Creer y gustar
El gusto es, en general, “un contacto entre la subjetividad y lo real en el que emerge para la interioridad subjetiva un saber inmediato sobre la congruencia (armonía y disarmonía) entre subjetividad y realidad” (J. Vicente Arregui – J. Choza). En el gusto, el sabor es inmediato; es decir, no hay distancia entre sujeto y objeto.
El sabor se asimila al saber y la revalorización del gusto reivindica una sabiduría más integral, que aprecie no solo la mente, sino la realidad total del cuerpo y del mundo que somos. El gusto permite, al saborear las cosas, hacerlas propias; establecer una suerte de comunión entre el sujeto y lo saboreado.

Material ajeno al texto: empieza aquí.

(** * CliniMatch: the trial matching pipeline

  A shallow embedding of the matching and translation pipeline of the
  CliniMatch backend.  One module per Python module:

    - [user_profile], [trial_match]: the data classes of [backend/models];
    - [clinical_trials_service]: the data classes and the interface of the
      registry client;
    - [gemini_translation_service]: the translation service;
    - [database]: the interface of the cache service;
    - [trial_matching_service]: cache key, filter, worker pool, assembler.

  Python strings are modelled as [string] (code points below 128; a
  character outside that range is left untouched by [lower], [upper] and
  [strip]).  Calls on the collaborating services are recorded in a call
  trace, the way the test-suite counts calls on mocks; exceptions are
  explicit; the completion order of the thread pool is an input. *)

From Stdlib Require Import String Ascii List Bool Arith ZArith QArith Lia.
From Stdlib Require Import Permutation Sorting Mergesort Orders.
From Stdlib Require Import Lqa DecimalString.
Import ListNotations.

Local Open Scope string_scope.
Local Open Scope nat_scope.
Local Open Scope list_scope.

(* ===================================================================== *)
(** ** Python string primitives *)
(* ===================================================================== *)

Module PyStr.

Definition is_ascii_upper (c : ascii) : bool :=
  (65 <=? nat_of_ascii c) && (nat_of_ascii c <=? 90).

Definition is_ascii_lower (c : ascii) : bool :=
  (97 <=? nat_of_ascii c) && (nat_of_ascii c <=? 122).

Definition lower_char (c : ascii) : ascii :=
  if is_ascii_upper c then ascii_of_nat (nat_of_ascii c + 32) else c.

Definition upper_char (c : ascii) : ascii :=
  if is_ascii_lower c then ascii_of_nat (nat_of_ascii c - 32) else c.

(** [str.lower()] *)
Fixpoint lower (s : string) : string :=
  match s with
  | EmptyString => EmptyString
  | String c s' => String (lower_char c) (lower s')
  end.

(** [str.upper()] *)
Fixpoint upper (s : string) : string :=
  match s with
  | EmptyString => EmptyString
  | String c s' => String (upper_char c) (upper s')
  end.

(** The characters [str.strip()] removes: TAB, LF, VT, FF, CR, the four
    separators FS, GS, RS, US, and the space. *)
Definition is_space (c : ascii) : bool :=
  let n := nat_of_ascii c in
  ((9 <=? n) && (n <=? 13)) || ((28 <=? n) && (n <=? 31)) || (n =? 32).

Fixpoint lstrip (s : string) : string :=
  match s with
  | EmptyString => EmptyString
  | String c s' => if is_space c then lstrip s' else s
  end.

Fixpoint rstrip (s : string) : string :=
  match s with
  | EmptyString => EmptyString
  | String c s' =>
      match rstrip s' with
      | EmptyString => if is_space c then EmptyString else String c EmptyString
      | r => String c r
      end
  end.

(** [str.strip()] *)
Definition strip (s : string) : string := rstrip (lstrip s).

(** [needle in s] on two strings. *)
Fixpoint contains (needle s : string) : bool :=
  prefix needle s ||
  match s with
  | EmptyString => false
  | String _ s' => contains needle s'
  end.

(** [s[:n]] *)
Definition take (n : nat) (s : string) : string := substring 0 n s.

(** Truthiness of a string: [if s]. *)
Definition truthy (s : string) : bool :=
  match s with EmptyString => false | _ => true end.

(** [a or b] on two strings. *)
Definition py_or (a b : string) : string := if truthy a then a else b.

(** [x in [s1, ..., sn]] for a list of strings. *)
Definition in_list (x : string) (l : list string) : bool :=
  existsb (String.eqb x) l.

End PyStr.

(* ===================================================================== *)
(** ** Run-time: JSON values, exceptions, collaborator calls *)
(* ===================================================================== *)

Module Py.

(** A value decoded by [json.loads]. *)
#[local] Unset Elimination Schemes.
Inductive json :=
| JNull
| JBool (b : bool)
| JNum (z : Z)
| JStr (s : string)
| JArr (items : list json)
| JObj (fields : list (string * json)).
#[local] Set Elimination Schemes.

(** [key in d] and [d.get(key)] on a decoded JSON object. *)
Fixpoint dict_get (key : string) (fields : list (string * json)) : option json :=
  match fields with
  | [] => None
  | (k, v) :: rest => if String.eqb k key then Some v else dict_get key rest
  end.

Definition dict_has (key : string) (fields : list (string * json)) : bool :=
  match dict_get key fields with Some _ => true | None => false end.

(** Exceptions.  [Exception] stands for every exception that is not a
    [TrialMatchingError] (TypeError, ClinicalTrialsAPIError, ...); the
    second carries the [message] and [error_type] attributes of
    [trial_matching_service.TrialMatchingError]. *)
Inductive exn :=
| Exception (msg : string)
| TrialMatchingError (message : string) (error_type : string).

(** [str(e)] *)
Definition str (e : exn) : string :=
  match e with
  | Exception msg => msg
  | TrialMatchingError message _ => message
  end.

(** The [error_type] a caller reads off a raised exception. *)
Definition error_type_of (e : exn) : option string :=
  match e with
  | Exception _ => None
  | TrialMatchingError _ ty => Some ty
  end.

(** Calls on the collaborating services, as a mock would count them. *)
Inductive Call :=
| Call_get_cached_trials
| Call_cache_trials
| Call_search_trials
| Call_translate_with_fallback (title : string)
| Call_create_fallback_translation (title : string).

Definition Trace := list Call.

(** Computations that may raise and that append to the call trace. *)
Definition M (A : Type) : Type := Trace -> Trace * (exn + A).

Definition ret {A} (a : A) : M A := fun tr => (tr, inr a).

Definition bind {A B} (m : M A) (f : A -> M B) : M B :=
  fun tr =>
    match m tr with
    | (tr', inl e) => (tr', inl e)
    | (tr', inr a) => f a tr'
    end.

Definition raise {A} (e : exn) : M A := fun tr => (tr, inl e).

(** [try: body  except Exception as e: handler(e)] *)
Definition try_except {A} (body : M A) (handler : exn -> M A) : M A :=
  fun tr =>
    match body tr with
    | (tr', inl e) => handler e tr'
    | r => r
    end.

Definition call (c : Call) : M unit := fun tr => (tr ++ [c], inr tt).

(** Lift the outcome of a collaborator. *)
Definition lift {A} (r : exn + A) : M A := fun tr => (tr, r).

(** [needle in v]: substring test on a string, membership on a list, key
    test on a dict, TypeError on anything else. *)
Definition py_in (needle : string) (v : json) : exn + bool :=
  match v with
  | JStr s => inr (PyStr.contains needle s)
  | JArr items =>
      inr (existsb (fun x => match x with
                             | JStr s => String.eqb s needle
                             | _ => false
                             end) items)
  | JObj fields => inr (dict_has needle fields)
  | _ => inl (Exception "argument of this type is not iterable")
  end.

End Py.

Declare Scope py_scope.
Delimit Scope py_scope with py.
Notation "x <- m ;; k" := (Py.bind m (fun x => k))
  (at level 61, m at next level, right associativity) : py_scope.
Notation "m ;;; k" := (Py.bind m (fun _ => k))
  (at level 61, right associativity) : py_scope.

(* ===================================================================== *)
(** ** models/user_profile.py *)
(* ===================================================================== *)

Module user_profile.

Record LocationData := {
  city : string;
  state : string;
  country : string;
  zip_code : option string
}.

Inductive Drinking := never | occasional | regular.

Record LifestyleData := {
  smoking : bool;
  drinking : Drinking
}.

Record UserProfile := {
  age : Z;
  conditions : list string;
  medications : list string;
  location : LocationData;
  lifestyle : LifestyleData
}.

(** The dictionary built by [UserProfile.get_search_params]. *)
Record SearchParams := {
  sp_conditions : list string;
  sp_city : string;
  sp_state : string;
  sp_country : string;
  sp_age : Z
}.

Definition get_search_params (self : UserProfile) : SearchParams :=
  {| sp_conditions := conditions self;
     sp_city := city (location self);
     sp_state := state (location self);
     sp_country := country (location self);
     sp_age := age self |}.

End user_profile.

(* ===================================================================== *)
(** ** services/clinical_trials_service.py (data classes and interface) *)
(* ===================================================================== *)

Module clinical_trials_service.

(** [coordinates] is never filled in by the registry parser; it is kept as
    an optional pair of numbers. *)
Record TrialLocation := {
  facility : string;
  city : string;
  state : string;
  country : string;
  zip_code : option string;
  coordinates : option (Z * Z)
}.

Record ContactInfo := {
  name : option string;
  phone : option string;
  email : option string
}.

Record RawTrialData := {
  nct_id : string;
  title : string;
  brief_summary : string;
  detailed_description : string;
  eligibility_criteria : string;
  inclusion_criteria : list string;
  exclusion_criteria : list string;
  locations : list TrialLocation;
  contact_info : ContactInfo;
  study_type : string;
  phase : option string;
  status : string;
  start_date : option string;
  completion_date : option string;
  sponsor : string;
  conditions : list string;
  interventions : list string
}.

(** Dataclass equality ([==], which [in] uses on lists) is field-wise. *)
Definition option_string_dec (a b : option string) : {a = b} + {a <> b}.
Proof. decide equality; apply string_dec. Defined.

Definition TrialLocation_eq_dec (a b : TrialLocation) : {a = b} + {a <> b}.
Proof.
  decide equality;
    try apply option_string_dec; try apply string_dec.
  decide equality. decide equality; apply Z.eq_dec.
Defined.

Definition ContactInfo_eq_dec (a b : ContactInfo) : {a = b} + {a <> b}.
Proof. decide equality; apply option_string_dec. Defined.

Definition RawTrialData_eq_dec (a b : RawTrialData) : {a = b} + {a <> b}.
Proof.
  decide equality;
    try apply option_string_dec; try apply string_dec;
    try (apply list_eq_dec; apply string_dec).
  - apply ContactInfo_eq_dec.
  - apply list_eq_dec; apply TrialLocation_eq_dec.
Defined.

(** [trial in trials] *)
Definition trial_in (t : RawTrialData) (l : list RawTrialData) : bool :=
  if in_dec RawTrialData_eq_dec t l then true else false.

(** The registry client as the matching service sees it: [search_trials]
    either raises or returns the parsed trials (HTTP, retries and parsing
    happen behind this interface). *)
Record ClinicalTrialsService := {
  search_trials :
    list string -> string * string * string -> Z -> nat ->
    Py.exn + list RawTrialData
}.

End clinical_trials_service.

(* ===================================================================== *)
(** ** models/trial_match.py *)
(* ===================================================================== *)

Module trial_match.

Record TrialLocation := {
  facility : string;
  city : string;
  state : string;
  country : string;
  zip_code : option string;
  coordinates : option (Z * Z)
}.

Record ContactInfo := {
  name : option string;
  phone : option string;
  email : option string
}.

(** [ContactInfo()] *)
Definition ContactInfo_default : ContactInfo :=
  {| name := None; phone := None; email := None |}.

(** The attributes of a [TrialMatch] object.  The plain-language fields
    hold whatever the translation delivered (a decoded JSON value);
    [conditions], [interventions] and [contact_info] default to [None]. *)
Record TrialMatch := {
  nct_id : string;
  title : string;
  original_description : string;
  simplified_description : Py.json;
  locations : list TrialLocation;
  eligibility_criteria : string;
  eligibility_simplified : Py.json;
  compensation : option string;
  compensation_explanation : Py.json;
  time_commitment : Py.json;
  key_benefits : Py.json;
  contact_info : option ContactInfo;
  study_type : string;
  phase : option string;
  status : string;
  sponsor : string;
  conditions : option (list string);
  interventions : option (list string)
}.

(** Attribute assignment, [self.conditions = v] and the like. *)
Definition set_conditions (v : option (list string)) (self : TrialMatch) : TrialMatch :=
  {| nct_id := nct_id self; title := title self;
     original_description := original_description self;
     simplified_description := simplified_description self;
     locations := locations self;
     eligibility_criteria := eligibility_criteria self;
     eligibility_simplified := eligibility_simplified self;
     compensation := compensation self;
     compensation_explanation := compensation_explanation self;
     time_commitment := time_commitment self;
     key_benefits := key_benefits self;
     contact_info := contact_info self;
     study_type := study_type self; phase := phase self;
     status := status self; sponsor := sponsor self;
     conditions := v;
     interventions := interventions self |}.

Algo análogo ocurre con el saber, entendido como conocimiento por connaturalidad con lo conocido, en el que el sujeto tiende a identificarse, a asimilarse con la realidad conocida: “Conocer es ser y ser lo que se conoce” (M. Blondel).

“Tocar con el corazón, esto es creer”, comenta San Agustín a propósito de la hemorroísa que toca a Jesús para curarse (cf Lc 8,45-46). Jesús distingue ese ser tocado del ser estrujado por la gente.

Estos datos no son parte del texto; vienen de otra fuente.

(** * Growth dashboard: the computational core of [streamlit.py]

    The development embeds the three data functions of the dashboard
    ([load_and_preprocess_data], [calculate_growth_rates],
    [calculate_sector_growth]) and the sector filter of [main], and proves
    the properties the design document states about them.

    - A data frame is the list of its rows, a row a finite map from column
      labels to cells.  The loader is given the two sheets as pandas
      parsed them.
    - Numbers are Python numbers.  A whole number of the workbook is an
      [int], exact and unbounded; any other number is an IEEE 754 binary64
      [float], and an empty cell is the float NaN.  A column in which
      pandas finds a fraction or an empty cell is a column of floats, and
      then its whole numbers are floats too.
    - Python exceptions are explicit results, and every division of the
      growth calculator that yields a quotient is recorded in a trace.
    - [merge], [groupby], [median], [isin] and [np.mean] belong to pandas
      and numpy; they are written out here from their definitions. *)

From Stdlib Require Import ZArith Bool List Floats Uint63 Lia Sorted.
From stdpp Require Import base option list gmap strings.
Import ListNotations.

Set Warnings "-inexact-float".

Local Open Scope string_scope.
Local Open Scope list_scope.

La fe es “escuchar", pero es también “ver” y hasta “tocar": “fides ex auditu, sed non sine visu”, la fe viene del oído pero no sin vista (San Cirilo de Jerusalén). La fe tiene una estructura sacramental - que se remonta de lo visible a lo invisible - porque se basa en la Encarnación del Verbo, en la presencia concreta del Hijo de Dios en medio de nosotros.
La oración del Shemá Israel comienza con estas palabras: “Escucha, Israel” (Dt 6,4). La fe, la virtud por la cual creemos a Dios, está ligada al oído: “Creer es, ante todo, escuchar” (F. Conesa), abrir el corazón y poner en práctica lo escuchado. La fe viene de la escucha, nos dice San Pablo (cf Rom 10,17). Pero, para que podamos percibir los sonidos, se hace necesario sintonizar, ajustar la frecuencia de resonancia.